My chest flutters, my lips quiver, and I slump; hidden.
When the dizzy world shudders into view there are no guests,
no tables or chairs or teacups or sugar bowls or milk jugs,
no screeches, no groans, no hysterical laughter or murmurs-
the ground is stunned to silence, an elected mute.
I raise my aching body and turn my eyes towards the puddle.
It has become a tiny glacier, little sugar crystals and porcelain cracks
have flung themselves all over the surface.
Beneath; empty, numb, and completely still, lies an amputee.
Sunday, 23 August 2009
Tweety
Emptied buckets lie waiting for a sharp impact
right on the curb, beside the sharp tarmac road-
each bird beak spike rips your plump sole a little,
revealing flesh a little whiter, a little dirtier.
She'll pull on the soft rubber mask and drag you by the hair
drag drag drag
what a drag it is, sitting up here
without hair,
she'd say, before then.

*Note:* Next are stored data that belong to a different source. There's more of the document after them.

Lemma selected_hops_keep_order_witness :
  exists hops, select_random_hops ["a"; "b"; "c"; "d"; "e"]%string 3 [3; 0; 2; 1]%nat = Ok hops /\ hops `sublist_of` ["a"; "b"; "c"; "d"; "e"]%string
    /\ length hops = 3%nat /\ last hops = Some "e"%string.
Proof.
  apply (selected_hops_keep_order ["a"; "b"; "c"; "d"; "e"]%string 3 [3; 0; 2; 1]%nat); [lia|discriminate|].
  apply (bool_decide_unpack _). vm_compute. exact I.
Defined.

(** An onion for orr_2 alone. *)
Definition frame_12 : Frame :=
  match send_message 10 0 orr_1 "orr_2" [1; 2; 3] 1 ∅ 1 [kid_2] [] None with
  | (_, [ToQkc f], _) => to_deliver f
  | _ => Frame_empty 0
  end.
Definition header_12 : OrrHeader := match header_decode (header_orr_mp frame_12) with Ok h => h | _ => OrrHeader_default end.

(** It comes twice: the second time it is not taken. *)
Lemma onion_taken_once_witness :
  (router_run orr_2 [(10, 0, frame_12); (11, 0, frame_12)] []).2 = [("orr_1"%string, (7, 1))]
  /\ NoDup (router_run orr_2 [(10, 0, frame_12); (11, 0, frame_12)] []).2.
Proof.
  split; [vm_compute; reflexivity|]. apply (onion_taken_once orr_2 [(10, 0, frame_12); (11, 0, frame_12)]); [reflexivity| |].
  - apply (bool_decide_unpack _). vm_compute. exact I.
  - assert (Ef : frame_events [(10, 0, frame_12); (11, 0, frame_12)] = [(10, "orr_1"%string, 7, 1); (11, "orr_1"%string, 7, 1)])
      by (vm_compute; reflexivity).
    intros o. rewrite Ef. clear Ef. etrans; [apply (subseteq_size _ {[7]})|rewrite size_singleton; lia].
    intros x. rewrite elem_of_list_to_set, list_elem_of_fmap. intros ([[t ses] c] & -> & Hin). apply elem_of_events in Hin.
    rewrite !elem_of_cons in Hin. apply elem_of_singleton. destruct Hin as [E|[E|Hin]]; [congruence..|by apply not_elem_of_nil in Hin].
Defined.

Life is a cab,
a dirty, smoked out cab with a grizzled grey man leering
at you, his eyes forming a ray of light through your pretty pretty dress.
I'd better leap through the glass walls into the dank, open air.
She found you walking there on the pavement, without shoes,
your body had been carefully constructed out of bird's nests and gauze,
eyes drooping quietly, squinted even in the cushioning gloam.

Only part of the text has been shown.